_What you need to do_: Should the word "true" occur in a line of the records, copy that line.

[Records contained in a dataset]
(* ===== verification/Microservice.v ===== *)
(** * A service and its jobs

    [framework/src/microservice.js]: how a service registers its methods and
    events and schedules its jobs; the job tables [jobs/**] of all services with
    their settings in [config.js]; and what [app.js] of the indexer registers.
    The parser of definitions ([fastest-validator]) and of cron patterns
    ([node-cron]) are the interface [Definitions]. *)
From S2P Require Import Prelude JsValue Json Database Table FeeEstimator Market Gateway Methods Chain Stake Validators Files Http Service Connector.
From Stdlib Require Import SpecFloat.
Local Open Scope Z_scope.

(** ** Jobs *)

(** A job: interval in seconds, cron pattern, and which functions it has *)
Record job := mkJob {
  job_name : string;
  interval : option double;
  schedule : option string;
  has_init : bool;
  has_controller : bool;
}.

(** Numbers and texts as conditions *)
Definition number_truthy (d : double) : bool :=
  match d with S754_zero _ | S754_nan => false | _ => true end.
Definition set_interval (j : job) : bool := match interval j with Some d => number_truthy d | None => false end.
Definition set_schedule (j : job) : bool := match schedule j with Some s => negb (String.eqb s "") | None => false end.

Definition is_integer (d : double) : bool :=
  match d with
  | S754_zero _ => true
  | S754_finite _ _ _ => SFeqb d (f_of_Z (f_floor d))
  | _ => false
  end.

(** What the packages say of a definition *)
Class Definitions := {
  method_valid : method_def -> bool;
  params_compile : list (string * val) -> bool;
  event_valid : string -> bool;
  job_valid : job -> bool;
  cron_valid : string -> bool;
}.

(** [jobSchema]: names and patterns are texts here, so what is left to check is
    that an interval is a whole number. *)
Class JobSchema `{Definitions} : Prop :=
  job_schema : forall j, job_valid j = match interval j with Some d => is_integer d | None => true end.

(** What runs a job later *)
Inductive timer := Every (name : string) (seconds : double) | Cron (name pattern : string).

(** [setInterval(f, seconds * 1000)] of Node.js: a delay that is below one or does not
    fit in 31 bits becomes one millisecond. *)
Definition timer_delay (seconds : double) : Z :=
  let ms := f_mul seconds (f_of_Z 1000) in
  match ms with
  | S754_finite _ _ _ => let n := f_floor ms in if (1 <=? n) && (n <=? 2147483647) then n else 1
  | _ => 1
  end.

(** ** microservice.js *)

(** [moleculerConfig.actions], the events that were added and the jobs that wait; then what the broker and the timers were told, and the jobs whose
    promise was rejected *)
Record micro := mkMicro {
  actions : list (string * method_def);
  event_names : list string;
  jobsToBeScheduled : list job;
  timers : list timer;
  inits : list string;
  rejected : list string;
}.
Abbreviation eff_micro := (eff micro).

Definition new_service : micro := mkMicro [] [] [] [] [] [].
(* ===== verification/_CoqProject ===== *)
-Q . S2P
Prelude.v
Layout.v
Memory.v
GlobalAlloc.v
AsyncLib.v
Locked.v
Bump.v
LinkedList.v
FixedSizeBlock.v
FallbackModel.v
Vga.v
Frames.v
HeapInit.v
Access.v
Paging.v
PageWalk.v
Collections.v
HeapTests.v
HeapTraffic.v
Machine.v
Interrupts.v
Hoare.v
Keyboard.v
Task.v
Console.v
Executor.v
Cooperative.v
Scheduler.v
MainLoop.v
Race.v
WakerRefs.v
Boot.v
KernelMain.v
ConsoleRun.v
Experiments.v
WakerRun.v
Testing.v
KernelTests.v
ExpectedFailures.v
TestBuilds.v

_Result below_:
  match d with S754_zero _ | S754_nan => false | _ => true end.
  | S754_zero _ => true
  job_schema : forall j, job_valid j = match interval j with Some d => is_integer d | None => true end.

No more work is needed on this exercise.